Your answer is one number, how many lines in the entries include "true".
= = = =
Lemma ensure_steps u owner draws b : rtc step b (ensure_account u owner draws b).2.
Proof.
  unfold ensure_account. generalize (take 5 draws) as l, (@None LedgerError) as e. clear draws.
  induction l as [|[fresh created] l IH]; intros e; [constructor|]. cbn [ensure_attempts].
  destruct (find_account u owner b); [constructor|].
  destruct (insert_account _ b) as [b'|] eqn:E; [|apply IH]. apply one. by eapply step_open.
Qed.

Lemma finish_steps {A} (tx : result LedgerError (option A * Book)) winner b :
  (forall t b', tx = Ok (Some t, b') -> step b b') -> rtc step b (finish tx winner b).2.
Proof. intros H. unfold finish. destruct tx as [[[t|] b']|]; [|constructor..]. by apply one, (H t). Qed.

(** After making sure of an account, the rest. *)
Lemma ensure_then {A} u owner draws (k : Book -> result LedgerError A * Book) b :
  (forall b1, rtc step b b1 -> rtc step b1 (k b1).2) ->
  rtc step b (match ensure_account u owner draws b with (Err e, b1) => (Err e, b1) | (Ok _, b1) => k b1 end).2.
Proof.
  intros H. pose proof (ensure_steps u owner draws b) as He. destruct (ensure_account u owner draws b) as [[|] b1]; cbn in *; [|done].
  etrans; [exact He|]. by apply H.
Qed.

Lemma top_up_steps u b owner amount reference expires_in now fresh lot draws system_draws :
  rtc step b (top_up u owner amount reference expires_in now fresh lot draws system_draws b).2.
Proof.
  unfold top_up, positive. destruct (Z.leb_spec amount 0); [constructor|].
  destruct (transfer reference b); [constructor|]. apply ensure_then. intros b1 _. apply ensure_then. intros b2 _.
  apply finish_steps. intros t b' E. by eapply step_top_up.
Qed.

Lemma consume_steps u b owner amount reference now fresh draws system_draws :
  rtc step b (consume u owner amount reference now fresh draws system_draws b).2.
Proof.
  unfold consume, positive. destruct (Z.leb_spec amount 0); [constructor|].
  destruct (transfer reference b); [constructor|]. apply ensure_then. intros b1 _. apply ensure_then. intros b2 _.
  apply finish_steps. intros t b' E. by eapply step_consume.
Qed.

Lemma hold_steps u b owner amount reference ttl now fresh draws :
  rtc step b (hold u owner amount reference ttl now fresh draws b).2.
Proof.
  unfold hold, positive. destruct (Z.leb_spec amount 0); [constructor|].
  destruct (hold_by_reference reference b); [constructor|]. apply ensure_then. intros b1 _.
  apply finish_steps. intros t b' E. by eapply step_hold.
Qed.

Lemma release_steps b hold_id : rtc step b (release hold_id b).2.
Proof.
  unfold release. destruct (release_in hold_id b) as [[[|] b']|] eqn:E; [|constructor..]. apply one. by eapply step_release.
Qed.

Lemma capture_steps u b hold_id now fresh system_draws : rtc step b (capture u hold_id now fresh system_draws b).2.
Proof.
  unfold capture. apply ensure_then. intros b1 _. destruct (capture_in u hold_id now fresh b1) as [[[t|] b']|] eqn:E; [|apply rtc_refl..].
  apply one. by eapply step_capture.
Qed.

Lemma release_effect_any hold_id b released b' :
  Inv b -> release_in hold_id b = Ok (released, b') -> rtc step b b' /\ lots b' = lots b.
Proof.
  intros Hi E. destruct released.
  - split; [apply one; by eapply step_release|]. by destruct (release_effect _ _ _ Hi E) as (h & a & _ & _ & _ & _ & _ & -> & _).
  - unfold release_in in E. destruct (settle_hold Released hold_id b) as [won b1] eqn:Es.
    destruct (won =? 0)%nat eqn:Ew; [|destruct (find_hold hold_id b1); [|done]; by destruct (move_account _ _ _ _ b1) as [[]|]].
    apply Ok_inj in E. injection E as ->. apply Nat.eqb_eq in Ew as ->.
    assert (b' = b) as ->; [|by split; [constructor|]].
    unfold settle_hold in Es. injection Es as Hl <-. destruct b as [ac tr en ho lo]. unfold with_holds. cbn in *. f_equal.
    apply length_zero_iff_nil in Hl. revert Hl. clear. induction ho as [|h ho IH]; [done|]. cbn. destruct (settles hold_id h); [done|].
    intros H. by rewrite IH.
Qed.

Lemma release_stale_steps stale s b :
  Inv b -> rtc step b (release_stale stale s b).2 /\ lots (release_stale stale s b).2 = lots b.
Proof.
  revert s b. induction stale as [|h stale IH]; intros s b Hi; cbn [release_stale]; [by split; [constructor|]|].
  destruct (release_in (hd_id h) b) as [[released b1]|] eqn:E; [|by split; [constructor|]].
  destruct (release_effect_any _ _ _ _ Hi E) as (H1 & H2).
  destruct (IH (mkSweep (if released then S (holds_released s) else holds_released s) (lots_expired s) (amount_expired s)) b1) as (J1 & J2).
  { by eapply steps_inv. }
  split; [etrans; [exact H1|exact J1]|congruence].
Qed.

(** The lots a sweep set out to expire, by id and account. *)
Definition lot_label (t : Lot) : list Z * list Z := (lot_id t, lot_account t).

Lemma labels_drawn d l : map lot_label (drawn d l) = map lot_label l.
Proof. unfold drawn. rewrite map_map. done. Qed.

Lemma expire_dead_steps u dead now ids s b :
  refusals = true -> Inv b -> (forall d, d ∈ dead -> lot_label d ∈ map lot_label (lots b)) ->
  rtc step b (expire_dead u aborts dead now ids s b).2.
Proof.
  intros Hr. revert ids s b. induction dead as [|d dead IH]; intros ids s b Hi Hd; cbn [expire_dead]; [constructor|].
  destruct (expire_read (lot_id d) (lot_account d) b) as [[seen|]|]; [| |apply rtc_refl].
  2:{ apply IH; [done|]. intros x Hx. apply Hd. by constructor. }
  destruct (expire_write u (lot_id d) (lot_account d) seen now (hd [] ids) b) as [[[amount clean] b']|] eqn:Ew; [|apply rtc_refl].
  pose proof (Hd d ltac:(constructor)) as Hin. rewrite list_elem_of_In, in_map_iff in Hin. destruct Hin as (l & Hlab & Hl%list_elem_of_In).
  injection Hlab as El Ea. rewrite <- El, <- Ea in Ew.
  destruct (expire_inv u l seen now (hd [] ids) b amount clean b' Hi Hl Ew) as (Hinv & Hlots & _).
  assert (Hst : step b (commit aborts clean b b')) by (by eapply step_expire).
  etrans; [apply one, Hst|]. apply IH; [by eapply step_inv|]. intros x Hx. specialize (Hd x ltac:(by constructor)). unfold commit.
  destruct (_ && _); [done|]. by rewrite Hlots, labels_drawn.
Qed.

Lemma sweep_steps u now ids system_draws b :
  refusals = true -> Inv b -> rtc step b (sweep u aborts now ids system_draws b).2.
Proof.
  intros Hr Hi. unfold sweep. apply ensure_then. intros b1 H01. assert (Hi1 : Inv b1) by (by eapply steps_inv).
  destruct (release_stale_steps (List.filter (stale_hold now) (holds b1)) (mkSweep 0 0 0) b1 Hi1) as (H1 & H2).
  destruct (release_stale _ _ b1) as [[s|] b2]; cbn [snd] in *; [|done]. etrans; [exact H1|].
  apply expire_dead_steps; [done|by eapply steps_inv|].
  intros d Hd. apply list_elem_of_In, filter_In in Hd as [Hd _]. by apply list_elem_of_In, in_map.
Qed.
= = = =
Your solution = 2